START Data for processing
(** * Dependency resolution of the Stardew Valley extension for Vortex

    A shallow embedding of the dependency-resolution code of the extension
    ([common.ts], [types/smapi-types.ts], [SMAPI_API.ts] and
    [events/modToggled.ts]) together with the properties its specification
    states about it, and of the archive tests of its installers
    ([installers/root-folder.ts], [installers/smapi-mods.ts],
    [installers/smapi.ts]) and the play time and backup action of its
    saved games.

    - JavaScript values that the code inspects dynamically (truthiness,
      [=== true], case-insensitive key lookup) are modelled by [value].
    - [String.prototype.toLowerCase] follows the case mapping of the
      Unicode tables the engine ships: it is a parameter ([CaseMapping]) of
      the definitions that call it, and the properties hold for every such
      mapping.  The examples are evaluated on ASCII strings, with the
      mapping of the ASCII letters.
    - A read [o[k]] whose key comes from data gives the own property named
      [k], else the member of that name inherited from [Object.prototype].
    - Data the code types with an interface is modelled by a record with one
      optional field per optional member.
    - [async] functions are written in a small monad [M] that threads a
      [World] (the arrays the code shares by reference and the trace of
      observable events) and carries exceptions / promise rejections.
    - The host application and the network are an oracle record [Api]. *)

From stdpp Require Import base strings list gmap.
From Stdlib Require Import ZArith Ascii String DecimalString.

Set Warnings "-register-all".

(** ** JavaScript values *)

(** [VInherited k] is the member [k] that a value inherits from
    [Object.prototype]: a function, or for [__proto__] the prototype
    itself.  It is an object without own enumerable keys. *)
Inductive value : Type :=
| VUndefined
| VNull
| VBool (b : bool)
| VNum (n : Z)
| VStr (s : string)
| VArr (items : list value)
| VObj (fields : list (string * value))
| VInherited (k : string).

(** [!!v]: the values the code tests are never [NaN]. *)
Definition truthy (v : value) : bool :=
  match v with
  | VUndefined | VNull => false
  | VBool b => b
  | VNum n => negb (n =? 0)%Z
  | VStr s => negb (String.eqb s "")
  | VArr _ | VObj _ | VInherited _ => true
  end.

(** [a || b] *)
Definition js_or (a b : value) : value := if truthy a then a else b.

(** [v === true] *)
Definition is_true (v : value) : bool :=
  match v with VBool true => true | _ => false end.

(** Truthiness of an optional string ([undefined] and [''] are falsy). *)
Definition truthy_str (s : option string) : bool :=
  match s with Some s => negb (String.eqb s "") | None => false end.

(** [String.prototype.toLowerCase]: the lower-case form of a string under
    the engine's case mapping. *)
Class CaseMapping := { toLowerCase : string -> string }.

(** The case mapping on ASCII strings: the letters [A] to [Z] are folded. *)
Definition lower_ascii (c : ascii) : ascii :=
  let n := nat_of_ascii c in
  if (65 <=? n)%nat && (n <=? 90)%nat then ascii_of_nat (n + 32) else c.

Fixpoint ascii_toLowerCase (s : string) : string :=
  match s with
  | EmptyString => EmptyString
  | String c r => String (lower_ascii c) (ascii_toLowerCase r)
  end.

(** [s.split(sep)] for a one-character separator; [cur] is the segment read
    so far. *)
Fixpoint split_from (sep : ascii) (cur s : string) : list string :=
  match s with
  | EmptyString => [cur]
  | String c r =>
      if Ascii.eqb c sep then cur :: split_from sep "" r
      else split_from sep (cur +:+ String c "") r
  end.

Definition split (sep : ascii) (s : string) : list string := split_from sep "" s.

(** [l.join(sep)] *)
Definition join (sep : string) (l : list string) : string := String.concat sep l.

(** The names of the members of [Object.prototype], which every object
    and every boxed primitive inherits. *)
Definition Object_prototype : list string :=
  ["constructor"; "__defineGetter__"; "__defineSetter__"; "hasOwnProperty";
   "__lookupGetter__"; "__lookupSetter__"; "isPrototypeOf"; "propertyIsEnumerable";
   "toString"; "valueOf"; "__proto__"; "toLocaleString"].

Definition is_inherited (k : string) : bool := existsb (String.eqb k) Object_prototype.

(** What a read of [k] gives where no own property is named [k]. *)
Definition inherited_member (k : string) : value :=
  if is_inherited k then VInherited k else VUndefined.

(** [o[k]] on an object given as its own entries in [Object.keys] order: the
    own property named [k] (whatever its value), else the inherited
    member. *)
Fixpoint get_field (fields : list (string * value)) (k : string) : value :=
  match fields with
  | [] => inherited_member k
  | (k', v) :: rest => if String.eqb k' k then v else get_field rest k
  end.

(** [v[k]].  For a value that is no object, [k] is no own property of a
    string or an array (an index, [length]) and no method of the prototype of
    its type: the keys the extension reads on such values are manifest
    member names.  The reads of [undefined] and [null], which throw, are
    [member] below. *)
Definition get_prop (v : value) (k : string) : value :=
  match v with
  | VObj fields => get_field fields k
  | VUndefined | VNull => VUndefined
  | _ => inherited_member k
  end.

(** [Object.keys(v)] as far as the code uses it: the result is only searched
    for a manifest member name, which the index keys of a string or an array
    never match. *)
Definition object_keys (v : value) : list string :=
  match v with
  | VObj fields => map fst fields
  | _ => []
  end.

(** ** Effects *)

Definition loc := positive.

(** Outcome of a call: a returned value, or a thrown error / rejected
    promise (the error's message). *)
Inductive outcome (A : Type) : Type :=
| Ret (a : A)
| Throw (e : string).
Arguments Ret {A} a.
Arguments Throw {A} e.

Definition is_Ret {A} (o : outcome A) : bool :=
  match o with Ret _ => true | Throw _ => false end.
END Data for processing
Gather each line in the data that holds the string "names".

(** The names of the members of [Object.prototype], which every object
    member names.  The reads of [undefined] and [null], which throw, are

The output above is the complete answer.